*** Supplied data Section Begins ***
(** Unlinking from behind a node that stays. *)
Lemma remove_loop nodes id l : ∀ c fuel,
  chain nodes c (c :: l) → NoDup (c :: l) → (length l < fuel)%nat →
  (∃ t nodes' l1 l2, iterate fuel (remove_step nodes id) c = Ok (t, nodes') ∧ l = l1 ++ t :: l2 ∧
     0 ≤ t ∧ id_at nodes t = Some id ∧ chain nodes' c (c :: l1 ++ l2) ∧ length nodes' = length nodes ∧
     nodes' !! Z.to_nat t = nodes !! Z.to_nat t ∧
     (∀ i, id_at nodes' i = id_at nodes i) ∧
     (∀ i, 0 ≤ i → i ∉ c :: l → nodes' !! Z.to_nat i = nodes !! Z.to_nat i)) ∨
  (iterate fuel (remove_step nodes id) c = Ok (-1, nodes) ∧ ∀ i, i ∈ l → id_at nodes i ≠ Some id).
Proof.
  induction l as [|x l IH]; intros c fuel Hc Hnd Hf; (destruct fuel as [|fuel]; [cbn in Hf; lia|]);
    apply node_chain_inv in Hc as (_ & H0 & Hne & n & Hn & Hrd & Hl); cbn [iterate]; apply node_chain_inv in Hl as Hl'.
  - assert (remove_step nodes id c = Ok (Break (-1, nodes))) as ->
      by (unfold remove_step; by rewrite Hrd, bind_ok, Hl').
    rewrite bind_ok. right. split; [done|]. intros i Hi. by apply not_elem_of_nil in Hi.
  - destruct Hl' as (E & H0x & Hnex & m & Hm & Hrdm & Hlm). rewrite E in *.
    assert (Estep : remove_step nodes id c = if hn_id m =? id
      then nodes' ← wr nodes c (Node (hn_id n) (hn_next m)); Ok (Break (x, nodes')) else Ok (Continue x)).
    { unfold remove_step. rewrite Hrd, bind_ok, E. destruct (Z.eqb_spec x NULL); [done|].
      by rewrite Hrdm, bind_ok. }
    rewrite Estep. clear Estep.
    assert (Hidx : id_at nodes x = Some (hn_id m)) by (unfold id_at; by rewrite Hm).
    destruct (Z.eqb_spec (hn_id m) id) as [<-|Hni].
    + pose proof (lookup_lt_Some _ _ _ Hn) as Hlt. rewrite wr_ok, !bind_ok by lia. left.
      assert (Hcx : c ≠ x) by (apply NoDup_cons in Hnd as [Hni _]; set_solver).
      eexists x, _, [], l. split; [done|]. split; [done|]. split; [done|]. split; [done|].
      split; [|split; [by rewrite length_insert|split; [|split]]].
      * apply (node_chain_cons _ c (Node (hn_id n) (hn_next m))); [done|apply list_lookup_insert_eq; lia|].
        apply (chain_frame nodes); [done|]. intros i Hi. rewrite list_lookup_insert_ne; [done|].
        pose proof (chain_range _ _ _ Hlm i Hi). intros Heq. assert (c = i) as -> by lia.
        apply NoDup_cons in Hnd as [Hnn _]. set_solver.
      * rewrite list_lookup_insert_ne; [done|lia].
      * intros i. unfold id_at. rewrite list_lookup_insert. case_decide as Hd; [|done].
        destruct Hd as [<- _]. by rewrite Hn.
      * intros i Hi Hnn. rewrite list_lookup_insert_ne; [done|]. intros Heq. apply Hnn.
        assert (c = i) as -> by lia. by left.
    + rewrite bind_ok. apply NoDup_cons in Hnd as [Hnc Hnd].
      destruct (IH x fuel) as [(t & nodes' & l1 & l2 & E' & -> & Ht & Hidt & Hch & Hlen & Hkt & Hids & Hkeep)|[E' Hx]];
        [done|done|cbn in Hf; lia| |].
      * left. exists t, nodes', (x :: l1), l2. split; [done|]. split; [done|]. split; [done|]. split; [done|].
        split; [|split; [done|split; [done|split; [done|]]]].
        -- apply (node_chain_cons _ c n); [done|by rewrite Hkeep|]. by rewrite E.
        -- intros i Hi Hnn. apply Hkeep; [done|]. set_solver.
      * right. split; [done|]. intros i [->|Hi]%elem_of_cons; [|by apply Hx]. rewrite Hidx. congruence.
Qed.
(* ===== verification/GateProps.v ===== *)
(** What the gate promises.

    The specification ([agate], [astep]) knows a connection as its agent, its client and
    the bytes that have not been taken yet; it has no slots, no hash table, no buffers and
    no pool.  [gate_repr] relates it to the state of [Gate]; every message refines a step
    of it. *)

From S2P Require Import Prelude CString MessageQueue Node Server.
From S2P Require Import Chain Frames HashId DataBuffer Gate.
Open Scope Z_scope.

(** ** The specification *)

(** [ac_header] is the length of the package whose header has been read, or 0. *)
Record aconn : Set := AConn {
  ac_agent : Z;
  ac_client : Z;
  ac_header : Z;
  ac_bytes : list Z
}.

Record agate : Set := AGate {
  ag_listen : Z;
  ag_watchdog : Z;
  ag_broker : Z;
  ag_tag : Z;
  ag_hs : Z;
  ag_max : Z;
  ag_conns : gmap Z aconn
}.

Inductive cut_end : Set :=
| More (header : Z) (bytes : list Z)
| TooLong.

(** The length of the next package and the bytes behind its header, once the header is
    there; [h] is the length when it has been read before, or 0. *)
Definition next_header (hs h : Z) (s : list Z) : option (Z * list Z) :=
  if h =? 0 then
    if Z.of_nat (length s) <? hs then None
    else Some (header_value hs (take (Z.to_nat hs) s), drop (Z.to_nat hs) s)
  else Some (h, s).

(** The packages in a header (or 0) and the bytes behind it, and what is left: a negative
    length is never complete, an empty package is skipped, and a package that is too long
    ends the stream.  Without a destination ([keep]) the bytes of a package stay where
    they are. *)
Fixpoint cut_ (fuel : nat) (hs : Z) (keep : bool) (h : Z) (s : list Z) : list (list Z) * cut_end :=
  match fuel with
  | O => ([], More h s)
  | S fuel =>
      match next_header hs h s with
      | None => ([], More 0 s)
      | Some (h, s) =>
          if (Z.of_nat (length s) <? h) || (h <? 0) then ([], More h s)
          else if h =? 0 then cut_ fuel hs keep 0 s
          else if h >=? 0x1000000 then ([], TooLong)
          else let '(ps, e) := cut_ fuel hs keep 0 (if keep then s else drop (Z.to_nat h) s) in
               (take (Z.to_nat h) s :: ps, e)
      end
  end.

Definition cut (hs : Z) (keep : bool) (h : Z) (s : list Z) : list (list Z) * cut_end :=
  cut_ (2 + length s) hs keep h s.

Definition has_destination (A : agate) (a : aconn) : bool :=
  negb (ag_broker A =? 0) || negb (ac_agent a =? 0) || negb (ag_watchdog A =? 0).

(** How a package is handed on: to the broker, or the agent, or the watchdog. *)
Definition deliver (A : agate) (fd : Z) (a : aconn) (p : list Z) : gaction :=
  if negb (ag_broker A =? 0) then GSend 0 (ag_broker A) (Z.lor (ag_tag A) PTYPE_TAG_DONTCOPY) 1 p
  else if negb (ac_agent a =? 0) then
    GSend (ac_client a) (ac_agent a) (Z.lor (ag_tag A) PTYPE_TAG_DONTCOPY) 1 p
  else GSend 0 (ag_watchdog A) (Z.lor PTYPE_TEXT PTYPE_TAG_DONTCOPY) 1 (print_d fd ++ str " data " ++ p).

Definition deliveries (A : agate) (fd : Z) (a : aconn) (ps : list (list Z)) : list gaction :=
  if has_destination A a then map (deliver A fd a) ps else [].

Definition set_conns (conns : gmap Z aconn) (A : agate) : agate :=
  AGate (ag_listen A) (ag_watchdog A) (ag_broker A) (ag_tag A) (ag_hs A) (ag_max A) conns.

Definition areport (A : agate) (text : cstring) : list gaction :=
  if ag_watchdog A =? 0 then [] else [GSend 0 (ag_watchdog A) PTYPE_TEXT 0 text].

(** What a connection becomes when bytes arrive. *)
Definition a_data (A : agate) (fd : Z) (a : aconn) (data : list Z) : aconn * list gaction :=
  let '(ps, e) := cut (ag_hs A) (negb (has_destination A a)) (ac_header a) (ac_bytes a ++ data) in
  match e with
  | More h s => (AConn (ac_agent a) (ac_client a) h s, deliveries A fd a ps)
  | TooLong => (AConn (ac_agent a) (ac_client a) 0 [],
                deliveries A fd a ps ++ [GSocketClose fd; GError (str "Recv socket message > 16M")])
  end.

(** ** Actions *)

(** The frees are accounted for separately. *)
Definition is_gfree (a : gaction) : bool := match a with GFree _ => true | _ => false end.

Definition visible (l : list gaction) : list gaction := filter (λ a, is_gfree a = false) l.

Lemma visible_app l1 l2 : visible (l1 ++ l2) = visible l1 ++ visible l2.
Proof. apply filter_app. Qed.

Lemma visible_frees l : visible (map GFree l) = [].
Proof. apply filter_none. intros x Hx. by apply list_elem_of_fmap in Hx as (? & -> & _). Qed.

Definition freed (l : list gaction) : list (list Z) :=
  omap (λ a, match a with GFree b => Some b | _ => None end) l.

Lemma freed_app l1 l2 : freed (l1 ++ l2) = freed l1 ++ freed l2.
Proof. apply omap_app. Qed.

Lemma freed_frees l : freed (map GFree l) = l.
Proof. induction l as [|b l IH]; [done|]. cbn. f_equal. exact IH. Qed.

(** ** Representation *)

Record conn_repr (g : gate) (F : list Z) (fd : Z) (c : connection) (a : aconn)
    (ps : list Z) (ch : list (list Z)) : Prop := {
  cr_id : cn_id c = fd;
  cr_agent : cn_agent c = ac_agent a;
  cr_client : cn_client c = ac_client a;
  cr_name : length (cn_remote_name c) = 32%nat;
  cr_header : db_header (cn_buffer c) = ac_header a;
  cr_buffer : db_ok (BufState (cn_buffer c) (g_mp g) []) ps F ch (ac_bytes a);
  cr_bytes : Forall byte (ac_bytes a)
}.

(** [M] is the table's map, [F] the free list of the pool, [B] has the nodes and the
    buffers of every connection. *)
Record gate_repr (g : gate) (A : agate) (M : gmap Z Z) (F : list Z) (B : gmap Z (list Z * list (list Z)))
    : Prop := {
  gr_fields : g_listen_id g = ag_listen A ∧ g_watchdog g = ag_watchdog A ∧ g_broker g = ag_broker A ∧
    g_client_tag g = ag_tag A ∧ g_header_size g = ag_hs A ∧ g_max_connection g = ag_max A;
  gr_hs : header_ok (ag_hs A);
  gr_hash : hash_repr (g_hash g) M;
  gr_cap : hi_cap (g_hash g) = ag_max A ∧ Z.of_nat (length (g_conn g)) = ag_max A;
  gr_dom : dom M = dom (ag_conns A) ∧ dom B = dom M;
  gr_conn : ∀ fd slot, M !! fd = Some slot → ∃ c a ps ch,
    g_conn g !! Z.to_nat slot = Some c ∧ ag_conns A !! fd = Some a ∧ B !! fd = Some (ps, ch) ∧
    conn_repr g F fd c a ps ch;
  gr_unused : ∀ slot c, g_conn g !! slot = Some c → (∀ fd, M !! fd ≠ Some (Z.of_nat slot)) →
    c = set_cn_id (-1) connection_zero;
  gr_disj : ∀ fd1 fd2 b1 b2, fd1 ≠ fd2 → B !! fd1 = Some b1 → B !! fd2 = Some b2 → b1.1 ## b2.1;
  gr_free : chain (mp_nodes (g_mp g)) (mp_freelist (g_mp g)) F ∧ NoDup F
}.

Section repr.
Context (g : gate) (A : agate) (M : gmap Z Z) (F : list Z) (B : gmap Z (list Z * list (list Z))).
Context (Hg : gate_repr g A M F B).

Lemma gr_slot fd slot : M !! fd = Some slot → 0 ≤ slot < Z.of_nat (length (g_conn g)) ∧ 0 ≤ fd.
Proof.
  intros HM. pose proof (gr_hash _ _ _ _ _ Hg) as Ho. apply (ho_map _ _ Ho) in HM as (Hfd & H0 & Hat).
  destruct (gr_cap _ _ _ _ _ Hg) as [Hc Hl]. destruct (ho_cap _ _ Ho) as [Hlen _].
  unfold id_at in Hat. destruct (hi_id (g_hash g) !! Z.to_nat slot) eqn:E; [|done].
  apply lookup_lt_Some in E. lia.
Qed.

Lemma gr_inj fd1 fd2 slot : M !! fd1 = Some slot → M !! fd2 = Some slot → fd1 = fd2.
Proof.
  intros H1 H2. pose proof (gr_hash _ _ _ _ _ Hg) as Ho.
  apply (ho_map _ _ Ho) in H1 as (_ & _ & H1). apply (ho_map _ _ Ho) in H2 as (_ & _ & H2). congruence.
Qed.

Lemma gr_lookup fd : hashid_lookup (g_hash g) fd = Ok (default (-1) (M !! fd)).
Proof. apply hashid_lookup_lemma. apply Hg. Qed.

Lemma gr_none fd : M !! fd = None ↔ ag_conns A !! fd = None.
Proof. rewrite <- !not_elem_of_dom. by destruct (gr_dom _ _ _ _ _ Hg) as [-> _]. Qed.

Lemma gr_some fd a : ag_conns A !! fd = Some a → ∃ slot c ps ch, M !! fd = Some slot ∧
  0 ≤ slot < Z.of_nat (length (g_conn g)) ∧
  g_conn g !! Z.to_nat slot = Some c ∧ B !! fd = Some (ps, ch) ∧ conn_repr g F fd c a ps ch.
Proof.
  intros Ha. destruct (M !! fd) as [slot|] eqn:HM; [|apply gr_none in HM; congruence].
  destruct (gr_conn _ _ _ _ _ Hg fd slot HM) as (c & a' & ps & ch & Hc & Ha' & HB & Hr).
  rewrite Ha in Ha'. injection Ha' as <-. exists slot, c, ps, ch. split; [done|].
  split; [by apply (gr_slot fd)|done].
Qed.

End repr.

(** The nodes of another connection are untouched. *)
Lemma db_ok_frame c mp mp' ps F F' own own0 ch s fr fr' :
  db_ok (BufState c mp fr) ps F ch s → evolves (mp_nodes mp) own0 (mp_nodes mp') own →
  ps ## own0 → (∀ i, i ∈ F' → i ∈ own) →
  chain (mp_nodes mp') (mp_freelist mp') F' → NoDup F' → db_ok (BufState c mp' fr') ps F' ch s.
Proof.
  intros [[Hc Ht Hco Hf Hnd] Hb Ho Hsz] [Hown Hkeep Hlen] Hdisj HF' Hf' Hnd'. cbn in *.
  assert (Hr := chain_range _ _ _ Hc).
  assert (He : ∀ i, i ∈ ps → mp_nodes mp' !! Z.to_nat i = mp_nodes mp !! Z.to_nat i).
  { intros i Hi. apply Hkeep; [by apply Hr|]. intros Hi0. by apply (Hdisj i). }
  split; [|done|done|done]. split; cbn; [by apply (chain_frame (mp_nodes mp))|done| |done|].
  - by apply (contents_frame (mp_nodes mp)).
  - apply NoDup_app. apply NoDup_app in Hnd as (Hnd & _ & _). split; [done|]. split; [|done].
    intros i Hi Hi'. apply HF', Hown in Hi' as [Hi'|Hi']; [by apply (Hdisj i)|]. apply Hr in Hi. lia.
Qed.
*** Supplied data Section Ends ***
__Required work__.
Only those lines of the entries above that run from the line containing "Proof. induction l" to the line containing "Context (Hg : gate_repr g A M F B).", both included, should be transcribed exactly.

__Output for this exercise__.
Proof. induction l as [|b l IH]; [done|]. cbn. f_equal. exact IH. Qed.

(** ** Representation *)

Record conn_repr (g : gate) (F : list Z) (fd : Z) (c : connection) (a : aconn)
    (ps : list Z) (ch : list (list Z)) : Prop := {
  cr_id : cn_id c = fd;
  cr_agent : cn_agent c = ac_agent a;
  cr_client : cn_client c = ac_client a;
  cr_name : length (cn_remote_name c) = 32%nat;
  cr_header : db_header (cn_buffer c) = ac_header a;
  cr_buffer : db_ok (BufState (cn_buffer c) (g_mp g) []) ps F ch (ac_bytes a);
  cr_bytes : Forall byte (ac_bytes a)
}.

(** [M] is the table's map, [F] the free list of the pool, [B] has the nodes and the
    buffers of every connection. *)
Record gate_repr (g : gate) (A : agate) (M : gmap Z Z) (F : list Z) (B : gmap Z (list Z * list (list Z)))
    : Prop := {
  gr_fields : g_listen_id g = ag_listen A ∧ g_watchdog g = ag_watchdog A ∧ g_broker g = ag_broker A ∧
    g_client_tag g = ag_tag A ∧ g_header_size g = ag_hs A ∧ g_max_connection g = ag_max A;
  gr_hs : header_ok (ag_hs A);
  gr_hash : hash_repr (g_hash g) M;
  gr_cap : hi_cap (g_hash g) = ag_max A ∧ Z.of_nat (length (g_conn g)) = ag_max A;
  gr_dom : dom M = dom (ag_conns A) ∧ dom B = dom M;
  gr_conn : ∀ fd slot, M !! fd = Some slot → ∃ c a ps ch,
    g_conn g !! Z.to_nat slot = Some c ∧ ag_conns A !! fd = Some a ∧ B !! fd = Some (ps, ch) ∧
    conn_repr g F fd c a ps ch;
  gr_unused : ∀ slot c, g_conn g !! slot = Some c → (∀ fd, M !! fd ≠ Some (Z.of_nat slot)) →
    c = set_cn_id (-1) connection_zero;
  gr_disj : ∀ fd1 fd2 b1 b2, fd1 ≠ fd2 → B !! fd1 = Some b1 → B !! fd2 = Some b2 → b1.1 ## b2.1;
  gr_free : chain (mp_nodes (g_mp g)) (mp_freelist (g_mp g)) F ∧ NoDup F
}.

Section repr.
Context (g : gate) (A : agate) (M : gmap Z Z) (F : list Z) (B : gmap Z (list Z * list (list Z))).
Context (Hg : gate_repr g A M F B).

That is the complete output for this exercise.